**Activity**
From the entries below, copy exactly the lines from the one that contains "Lemma contains_middle (a" through the one that contains "Import PyStr Re PyStrFacts.", both included, and only those.

**Records supplied**
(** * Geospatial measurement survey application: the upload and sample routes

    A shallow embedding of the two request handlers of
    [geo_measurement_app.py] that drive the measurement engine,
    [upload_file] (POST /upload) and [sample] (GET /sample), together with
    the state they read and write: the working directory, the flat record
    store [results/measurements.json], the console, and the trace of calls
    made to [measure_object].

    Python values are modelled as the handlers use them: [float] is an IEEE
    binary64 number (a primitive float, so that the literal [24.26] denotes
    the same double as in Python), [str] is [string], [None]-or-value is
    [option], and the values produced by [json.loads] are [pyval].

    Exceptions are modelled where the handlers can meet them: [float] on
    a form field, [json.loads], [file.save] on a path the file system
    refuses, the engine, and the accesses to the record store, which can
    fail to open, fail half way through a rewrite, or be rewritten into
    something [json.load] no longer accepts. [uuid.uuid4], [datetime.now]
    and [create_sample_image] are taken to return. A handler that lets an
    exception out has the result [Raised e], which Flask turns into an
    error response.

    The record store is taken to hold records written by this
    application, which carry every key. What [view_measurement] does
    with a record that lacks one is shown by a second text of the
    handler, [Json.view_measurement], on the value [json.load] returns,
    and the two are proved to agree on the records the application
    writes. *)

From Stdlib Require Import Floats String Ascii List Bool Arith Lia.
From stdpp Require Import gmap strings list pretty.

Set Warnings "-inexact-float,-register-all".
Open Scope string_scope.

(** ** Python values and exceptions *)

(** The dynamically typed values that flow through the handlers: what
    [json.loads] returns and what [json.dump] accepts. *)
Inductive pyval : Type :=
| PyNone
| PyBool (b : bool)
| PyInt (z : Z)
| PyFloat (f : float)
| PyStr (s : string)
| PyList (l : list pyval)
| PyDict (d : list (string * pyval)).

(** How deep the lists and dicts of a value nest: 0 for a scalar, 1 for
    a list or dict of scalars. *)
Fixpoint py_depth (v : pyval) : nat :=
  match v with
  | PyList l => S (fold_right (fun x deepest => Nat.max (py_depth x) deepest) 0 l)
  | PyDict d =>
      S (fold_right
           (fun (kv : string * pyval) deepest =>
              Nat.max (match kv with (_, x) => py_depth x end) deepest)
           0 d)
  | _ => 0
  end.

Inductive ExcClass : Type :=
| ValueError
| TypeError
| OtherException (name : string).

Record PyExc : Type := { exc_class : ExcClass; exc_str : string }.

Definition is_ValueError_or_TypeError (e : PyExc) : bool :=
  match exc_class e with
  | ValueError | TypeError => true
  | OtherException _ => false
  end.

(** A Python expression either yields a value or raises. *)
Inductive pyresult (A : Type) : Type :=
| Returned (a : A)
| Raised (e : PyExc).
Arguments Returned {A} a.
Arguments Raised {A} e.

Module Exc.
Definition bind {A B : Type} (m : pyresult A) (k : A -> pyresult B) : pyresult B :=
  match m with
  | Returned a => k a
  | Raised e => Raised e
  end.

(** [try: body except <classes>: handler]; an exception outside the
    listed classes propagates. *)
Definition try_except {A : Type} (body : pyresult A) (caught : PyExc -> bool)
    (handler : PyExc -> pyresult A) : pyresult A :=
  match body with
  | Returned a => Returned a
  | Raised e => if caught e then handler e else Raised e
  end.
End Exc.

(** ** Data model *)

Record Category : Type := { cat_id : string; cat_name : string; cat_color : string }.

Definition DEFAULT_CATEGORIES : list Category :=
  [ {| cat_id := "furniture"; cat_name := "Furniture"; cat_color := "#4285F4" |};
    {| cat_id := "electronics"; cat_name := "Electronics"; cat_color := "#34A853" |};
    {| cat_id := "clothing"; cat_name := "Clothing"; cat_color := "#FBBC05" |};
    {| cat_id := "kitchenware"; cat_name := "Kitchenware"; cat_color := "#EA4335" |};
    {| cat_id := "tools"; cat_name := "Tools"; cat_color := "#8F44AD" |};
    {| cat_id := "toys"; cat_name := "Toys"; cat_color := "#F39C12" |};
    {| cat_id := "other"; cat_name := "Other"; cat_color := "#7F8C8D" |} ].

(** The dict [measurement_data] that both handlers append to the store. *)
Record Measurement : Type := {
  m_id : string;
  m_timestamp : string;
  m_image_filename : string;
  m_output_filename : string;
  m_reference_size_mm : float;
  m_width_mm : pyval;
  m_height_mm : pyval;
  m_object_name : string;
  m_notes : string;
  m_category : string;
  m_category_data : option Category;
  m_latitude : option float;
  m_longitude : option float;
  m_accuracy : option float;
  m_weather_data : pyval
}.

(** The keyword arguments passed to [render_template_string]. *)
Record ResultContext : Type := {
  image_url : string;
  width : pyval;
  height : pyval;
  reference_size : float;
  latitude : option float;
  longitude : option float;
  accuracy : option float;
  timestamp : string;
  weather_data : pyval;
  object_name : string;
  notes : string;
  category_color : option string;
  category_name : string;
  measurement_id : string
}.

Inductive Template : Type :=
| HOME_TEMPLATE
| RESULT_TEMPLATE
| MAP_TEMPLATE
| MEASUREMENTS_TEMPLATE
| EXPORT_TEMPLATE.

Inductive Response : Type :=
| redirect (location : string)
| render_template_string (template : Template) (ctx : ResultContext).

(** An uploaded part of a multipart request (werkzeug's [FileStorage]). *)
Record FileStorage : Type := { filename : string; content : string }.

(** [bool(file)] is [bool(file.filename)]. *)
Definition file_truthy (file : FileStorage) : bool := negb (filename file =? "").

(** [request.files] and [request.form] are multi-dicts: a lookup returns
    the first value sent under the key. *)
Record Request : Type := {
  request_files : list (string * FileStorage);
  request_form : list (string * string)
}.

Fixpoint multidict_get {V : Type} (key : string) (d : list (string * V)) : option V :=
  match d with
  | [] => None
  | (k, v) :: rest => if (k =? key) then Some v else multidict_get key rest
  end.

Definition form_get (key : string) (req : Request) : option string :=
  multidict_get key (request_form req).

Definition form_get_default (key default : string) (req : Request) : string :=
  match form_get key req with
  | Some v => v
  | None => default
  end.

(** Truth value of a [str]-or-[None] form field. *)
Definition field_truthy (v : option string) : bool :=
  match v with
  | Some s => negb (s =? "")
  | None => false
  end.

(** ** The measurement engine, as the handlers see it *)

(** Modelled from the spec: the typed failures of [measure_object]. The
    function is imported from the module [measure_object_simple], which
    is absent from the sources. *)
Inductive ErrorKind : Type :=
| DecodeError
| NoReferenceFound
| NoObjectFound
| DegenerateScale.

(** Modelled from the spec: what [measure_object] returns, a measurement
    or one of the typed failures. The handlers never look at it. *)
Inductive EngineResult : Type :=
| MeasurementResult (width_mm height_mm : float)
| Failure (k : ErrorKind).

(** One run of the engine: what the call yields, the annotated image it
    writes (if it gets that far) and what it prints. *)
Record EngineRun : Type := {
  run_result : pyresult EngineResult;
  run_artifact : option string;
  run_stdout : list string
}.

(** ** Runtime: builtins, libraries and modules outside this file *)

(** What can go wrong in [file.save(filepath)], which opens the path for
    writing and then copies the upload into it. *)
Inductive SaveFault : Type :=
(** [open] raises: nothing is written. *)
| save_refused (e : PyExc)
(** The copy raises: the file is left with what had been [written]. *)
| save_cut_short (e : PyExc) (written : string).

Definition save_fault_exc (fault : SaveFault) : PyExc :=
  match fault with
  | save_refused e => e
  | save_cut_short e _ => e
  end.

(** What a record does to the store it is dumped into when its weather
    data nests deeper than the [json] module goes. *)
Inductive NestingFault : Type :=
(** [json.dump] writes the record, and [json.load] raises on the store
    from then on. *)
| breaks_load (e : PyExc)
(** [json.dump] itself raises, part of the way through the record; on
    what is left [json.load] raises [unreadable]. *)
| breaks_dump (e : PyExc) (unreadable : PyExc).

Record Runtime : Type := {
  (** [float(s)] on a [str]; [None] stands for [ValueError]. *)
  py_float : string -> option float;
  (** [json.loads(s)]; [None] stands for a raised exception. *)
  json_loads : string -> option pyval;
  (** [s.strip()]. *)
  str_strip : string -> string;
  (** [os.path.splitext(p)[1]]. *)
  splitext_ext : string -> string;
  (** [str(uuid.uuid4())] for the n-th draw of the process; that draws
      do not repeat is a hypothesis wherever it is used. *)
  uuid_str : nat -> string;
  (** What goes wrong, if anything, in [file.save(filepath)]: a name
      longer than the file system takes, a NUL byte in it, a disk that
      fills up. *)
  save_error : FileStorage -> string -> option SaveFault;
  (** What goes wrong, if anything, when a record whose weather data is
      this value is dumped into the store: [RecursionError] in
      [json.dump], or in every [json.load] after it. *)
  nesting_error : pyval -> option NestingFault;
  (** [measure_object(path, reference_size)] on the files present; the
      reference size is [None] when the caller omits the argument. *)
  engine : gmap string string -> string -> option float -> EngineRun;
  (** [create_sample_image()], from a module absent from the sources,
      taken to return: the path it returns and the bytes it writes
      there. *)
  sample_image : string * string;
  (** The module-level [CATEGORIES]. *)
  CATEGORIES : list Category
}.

...

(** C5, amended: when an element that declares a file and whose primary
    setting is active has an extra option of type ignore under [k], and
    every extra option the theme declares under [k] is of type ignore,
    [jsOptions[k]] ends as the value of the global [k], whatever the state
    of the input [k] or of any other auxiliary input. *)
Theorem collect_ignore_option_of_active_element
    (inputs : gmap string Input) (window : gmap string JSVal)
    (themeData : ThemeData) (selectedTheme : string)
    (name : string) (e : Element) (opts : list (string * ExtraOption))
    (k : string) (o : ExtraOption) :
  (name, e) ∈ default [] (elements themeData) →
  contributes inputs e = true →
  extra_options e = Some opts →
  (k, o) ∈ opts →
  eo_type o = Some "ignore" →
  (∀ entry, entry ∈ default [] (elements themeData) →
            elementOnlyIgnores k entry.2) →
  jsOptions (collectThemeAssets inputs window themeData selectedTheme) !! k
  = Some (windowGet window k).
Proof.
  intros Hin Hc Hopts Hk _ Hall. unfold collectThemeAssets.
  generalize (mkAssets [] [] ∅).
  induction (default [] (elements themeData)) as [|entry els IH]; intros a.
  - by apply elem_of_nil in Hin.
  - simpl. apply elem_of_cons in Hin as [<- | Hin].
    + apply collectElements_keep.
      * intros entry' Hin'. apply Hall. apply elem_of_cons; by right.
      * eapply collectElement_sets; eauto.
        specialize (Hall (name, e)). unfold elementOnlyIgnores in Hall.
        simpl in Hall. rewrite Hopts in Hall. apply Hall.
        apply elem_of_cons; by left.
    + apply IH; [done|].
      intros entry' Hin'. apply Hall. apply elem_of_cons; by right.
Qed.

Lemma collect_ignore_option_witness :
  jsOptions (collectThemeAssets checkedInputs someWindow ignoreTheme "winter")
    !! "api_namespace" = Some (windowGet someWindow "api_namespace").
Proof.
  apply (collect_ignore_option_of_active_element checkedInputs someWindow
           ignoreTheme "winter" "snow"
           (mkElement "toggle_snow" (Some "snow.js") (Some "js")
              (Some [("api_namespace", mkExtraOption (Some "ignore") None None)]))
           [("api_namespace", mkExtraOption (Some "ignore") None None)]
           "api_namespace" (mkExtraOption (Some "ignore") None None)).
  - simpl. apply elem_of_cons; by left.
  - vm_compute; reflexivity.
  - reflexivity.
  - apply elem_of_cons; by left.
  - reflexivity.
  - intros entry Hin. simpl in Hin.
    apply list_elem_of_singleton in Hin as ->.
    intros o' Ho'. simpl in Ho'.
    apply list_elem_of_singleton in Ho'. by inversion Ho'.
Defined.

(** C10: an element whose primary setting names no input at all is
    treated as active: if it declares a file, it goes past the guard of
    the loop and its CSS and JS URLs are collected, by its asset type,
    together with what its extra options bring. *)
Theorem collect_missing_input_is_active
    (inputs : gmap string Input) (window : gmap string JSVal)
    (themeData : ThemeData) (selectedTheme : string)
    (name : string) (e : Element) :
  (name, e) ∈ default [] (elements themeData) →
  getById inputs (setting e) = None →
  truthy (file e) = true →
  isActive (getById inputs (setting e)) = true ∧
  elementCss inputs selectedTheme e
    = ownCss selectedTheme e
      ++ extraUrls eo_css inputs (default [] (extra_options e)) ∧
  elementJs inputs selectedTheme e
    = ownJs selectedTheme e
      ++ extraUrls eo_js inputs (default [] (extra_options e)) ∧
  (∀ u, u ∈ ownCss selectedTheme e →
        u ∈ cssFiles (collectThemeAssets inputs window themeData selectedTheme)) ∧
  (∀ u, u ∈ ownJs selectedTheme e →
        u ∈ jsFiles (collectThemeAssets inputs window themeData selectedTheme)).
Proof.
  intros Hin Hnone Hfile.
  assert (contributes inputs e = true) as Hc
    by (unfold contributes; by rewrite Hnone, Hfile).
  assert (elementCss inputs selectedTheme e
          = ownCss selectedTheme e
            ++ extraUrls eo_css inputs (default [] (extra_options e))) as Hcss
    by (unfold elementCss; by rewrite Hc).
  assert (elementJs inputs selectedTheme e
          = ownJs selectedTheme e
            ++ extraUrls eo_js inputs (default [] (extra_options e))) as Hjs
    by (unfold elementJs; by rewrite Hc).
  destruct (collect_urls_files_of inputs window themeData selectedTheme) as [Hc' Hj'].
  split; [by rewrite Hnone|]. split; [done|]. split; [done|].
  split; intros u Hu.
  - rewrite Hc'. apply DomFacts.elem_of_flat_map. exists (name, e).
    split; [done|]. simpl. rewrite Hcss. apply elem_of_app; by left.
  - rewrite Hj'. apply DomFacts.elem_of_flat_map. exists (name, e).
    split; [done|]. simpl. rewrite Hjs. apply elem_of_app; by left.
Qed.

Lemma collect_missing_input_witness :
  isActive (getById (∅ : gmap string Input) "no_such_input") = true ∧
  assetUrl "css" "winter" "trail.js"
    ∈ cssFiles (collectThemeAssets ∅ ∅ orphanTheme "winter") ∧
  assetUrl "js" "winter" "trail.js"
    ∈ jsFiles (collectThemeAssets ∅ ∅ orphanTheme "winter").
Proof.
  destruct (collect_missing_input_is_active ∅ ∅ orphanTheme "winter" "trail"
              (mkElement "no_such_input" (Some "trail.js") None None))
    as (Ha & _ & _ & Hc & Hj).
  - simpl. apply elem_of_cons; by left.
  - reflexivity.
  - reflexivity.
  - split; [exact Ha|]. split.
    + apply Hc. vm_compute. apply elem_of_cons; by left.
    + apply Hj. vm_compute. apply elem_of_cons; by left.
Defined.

==

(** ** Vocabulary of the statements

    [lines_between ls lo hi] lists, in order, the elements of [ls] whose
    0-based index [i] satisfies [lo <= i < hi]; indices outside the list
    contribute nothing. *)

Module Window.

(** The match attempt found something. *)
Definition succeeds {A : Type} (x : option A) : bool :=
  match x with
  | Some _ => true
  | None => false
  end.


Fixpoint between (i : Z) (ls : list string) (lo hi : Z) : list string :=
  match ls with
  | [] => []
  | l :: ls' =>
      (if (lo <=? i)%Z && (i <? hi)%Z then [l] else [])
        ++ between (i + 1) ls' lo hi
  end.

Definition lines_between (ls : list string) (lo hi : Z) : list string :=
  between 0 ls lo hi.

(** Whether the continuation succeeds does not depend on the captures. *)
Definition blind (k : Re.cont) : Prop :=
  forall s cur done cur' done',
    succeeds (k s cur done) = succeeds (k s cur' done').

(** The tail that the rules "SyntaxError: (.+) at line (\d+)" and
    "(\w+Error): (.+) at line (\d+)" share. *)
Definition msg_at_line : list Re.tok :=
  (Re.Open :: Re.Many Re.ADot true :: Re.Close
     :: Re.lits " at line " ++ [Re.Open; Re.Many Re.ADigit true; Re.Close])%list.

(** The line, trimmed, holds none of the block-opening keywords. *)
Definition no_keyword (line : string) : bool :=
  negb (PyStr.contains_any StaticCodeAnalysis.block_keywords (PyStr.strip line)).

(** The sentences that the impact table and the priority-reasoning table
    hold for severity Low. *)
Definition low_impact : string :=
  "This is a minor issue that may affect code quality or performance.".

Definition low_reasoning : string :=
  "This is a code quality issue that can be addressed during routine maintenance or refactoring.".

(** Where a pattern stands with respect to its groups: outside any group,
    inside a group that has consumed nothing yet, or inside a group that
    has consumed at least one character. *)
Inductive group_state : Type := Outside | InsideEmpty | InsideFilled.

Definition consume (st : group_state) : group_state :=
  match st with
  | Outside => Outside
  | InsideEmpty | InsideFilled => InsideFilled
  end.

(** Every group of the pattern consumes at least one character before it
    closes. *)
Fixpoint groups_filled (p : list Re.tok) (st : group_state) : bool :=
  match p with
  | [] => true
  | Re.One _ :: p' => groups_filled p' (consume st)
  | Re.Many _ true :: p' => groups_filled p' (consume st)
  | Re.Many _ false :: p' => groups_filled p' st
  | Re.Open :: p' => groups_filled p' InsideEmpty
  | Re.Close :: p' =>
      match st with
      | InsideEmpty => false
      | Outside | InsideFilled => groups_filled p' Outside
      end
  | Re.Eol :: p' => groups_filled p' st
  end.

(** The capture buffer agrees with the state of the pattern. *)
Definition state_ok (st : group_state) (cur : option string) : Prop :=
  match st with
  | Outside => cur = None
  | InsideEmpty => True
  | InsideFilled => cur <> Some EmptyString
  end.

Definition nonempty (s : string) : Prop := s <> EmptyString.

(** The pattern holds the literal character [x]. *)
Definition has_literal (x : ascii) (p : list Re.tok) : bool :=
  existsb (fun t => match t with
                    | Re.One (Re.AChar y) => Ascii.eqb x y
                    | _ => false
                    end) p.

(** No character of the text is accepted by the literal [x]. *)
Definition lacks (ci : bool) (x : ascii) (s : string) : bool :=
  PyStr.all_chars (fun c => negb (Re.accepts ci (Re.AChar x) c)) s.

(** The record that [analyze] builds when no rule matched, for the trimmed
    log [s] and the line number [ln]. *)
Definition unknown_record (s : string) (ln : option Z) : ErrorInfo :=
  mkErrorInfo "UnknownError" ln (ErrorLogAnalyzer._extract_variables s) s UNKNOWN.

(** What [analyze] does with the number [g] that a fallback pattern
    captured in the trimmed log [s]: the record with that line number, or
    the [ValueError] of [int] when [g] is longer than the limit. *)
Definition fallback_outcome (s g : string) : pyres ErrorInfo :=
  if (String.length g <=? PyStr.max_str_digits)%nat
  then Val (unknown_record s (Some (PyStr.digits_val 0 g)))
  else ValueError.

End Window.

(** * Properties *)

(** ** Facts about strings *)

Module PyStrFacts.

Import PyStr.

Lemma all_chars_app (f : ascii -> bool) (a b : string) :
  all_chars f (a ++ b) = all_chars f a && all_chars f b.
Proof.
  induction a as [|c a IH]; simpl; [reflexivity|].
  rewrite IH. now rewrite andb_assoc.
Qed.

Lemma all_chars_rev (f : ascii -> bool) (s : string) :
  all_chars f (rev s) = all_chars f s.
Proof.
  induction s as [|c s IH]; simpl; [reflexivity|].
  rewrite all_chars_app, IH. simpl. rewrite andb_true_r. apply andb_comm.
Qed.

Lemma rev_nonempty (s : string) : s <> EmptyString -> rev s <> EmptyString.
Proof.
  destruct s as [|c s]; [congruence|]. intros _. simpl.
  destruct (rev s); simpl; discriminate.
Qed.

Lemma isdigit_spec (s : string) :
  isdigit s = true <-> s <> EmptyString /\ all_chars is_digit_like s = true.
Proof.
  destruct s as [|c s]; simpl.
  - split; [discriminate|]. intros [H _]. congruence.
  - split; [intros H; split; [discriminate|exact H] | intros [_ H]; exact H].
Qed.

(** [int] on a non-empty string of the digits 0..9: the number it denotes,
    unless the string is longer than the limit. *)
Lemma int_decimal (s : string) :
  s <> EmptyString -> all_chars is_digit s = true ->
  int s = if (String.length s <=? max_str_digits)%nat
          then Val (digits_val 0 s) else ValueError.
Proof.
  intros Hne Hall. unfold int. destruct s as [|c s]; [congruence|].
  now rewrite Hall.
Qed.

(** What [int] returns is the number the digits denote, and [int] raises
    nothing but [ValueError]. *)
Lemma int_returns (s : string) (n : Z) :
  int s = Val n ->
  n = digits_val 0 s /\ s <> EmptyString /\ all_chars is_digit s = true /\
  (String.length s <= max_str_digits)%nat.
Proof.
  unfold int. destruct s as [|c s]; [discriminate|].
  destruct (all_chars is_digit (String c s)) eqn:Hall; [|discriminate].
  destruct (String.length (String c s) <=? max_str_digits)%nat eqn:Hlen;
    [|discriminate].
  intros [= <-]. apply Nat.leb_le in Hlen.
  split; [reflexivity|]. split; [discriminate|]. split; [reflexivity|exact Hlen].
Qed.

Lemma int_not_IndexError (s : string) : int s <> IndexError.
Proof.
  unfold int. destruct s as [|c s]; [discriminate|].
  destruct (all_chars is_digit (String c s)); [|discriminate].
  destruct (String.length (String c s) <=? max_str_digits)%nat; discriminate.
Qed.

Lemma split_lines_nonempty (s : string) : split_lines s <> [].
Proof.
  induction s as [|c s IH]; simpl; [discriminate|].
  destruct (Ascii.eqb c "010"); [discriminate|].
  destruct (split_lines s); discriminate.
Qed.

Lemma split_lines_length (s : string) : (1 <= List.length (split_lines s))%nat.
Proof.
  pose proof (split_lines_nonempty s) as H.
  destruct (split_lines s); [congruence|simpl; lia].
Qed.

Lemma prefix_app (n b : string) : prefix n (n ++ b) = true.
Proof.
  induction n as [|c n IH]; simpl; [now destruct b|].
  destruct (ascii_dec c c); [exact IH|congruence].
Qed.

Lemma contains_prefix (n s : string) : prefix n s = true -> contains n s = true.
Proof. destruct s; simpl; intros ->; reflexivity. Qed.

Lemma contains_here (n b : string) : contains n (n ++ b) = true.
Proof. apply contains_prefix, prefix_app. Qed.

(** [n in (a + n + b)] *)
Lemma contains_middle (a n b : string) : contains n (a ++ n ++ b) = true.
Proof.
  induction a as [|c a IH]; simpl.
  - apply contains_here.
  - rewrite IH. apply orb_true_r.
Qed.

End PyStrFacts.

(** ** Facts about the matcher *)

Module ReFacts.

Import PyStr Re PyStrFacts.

**Output of the task**
Lemma contains_middle (a n b : string) : contains n (a ++ n ++ b) = true.
Proof.
  induction a as [|c a IH]; simpl.
  - apply contains_here.
  - rewrite IH. apply orb_true_r.
Qed.

End PyStrFacts.

(** ** Facts about the matcher *)

Module ReFacts.

Import PyStr Re PyStrFacts.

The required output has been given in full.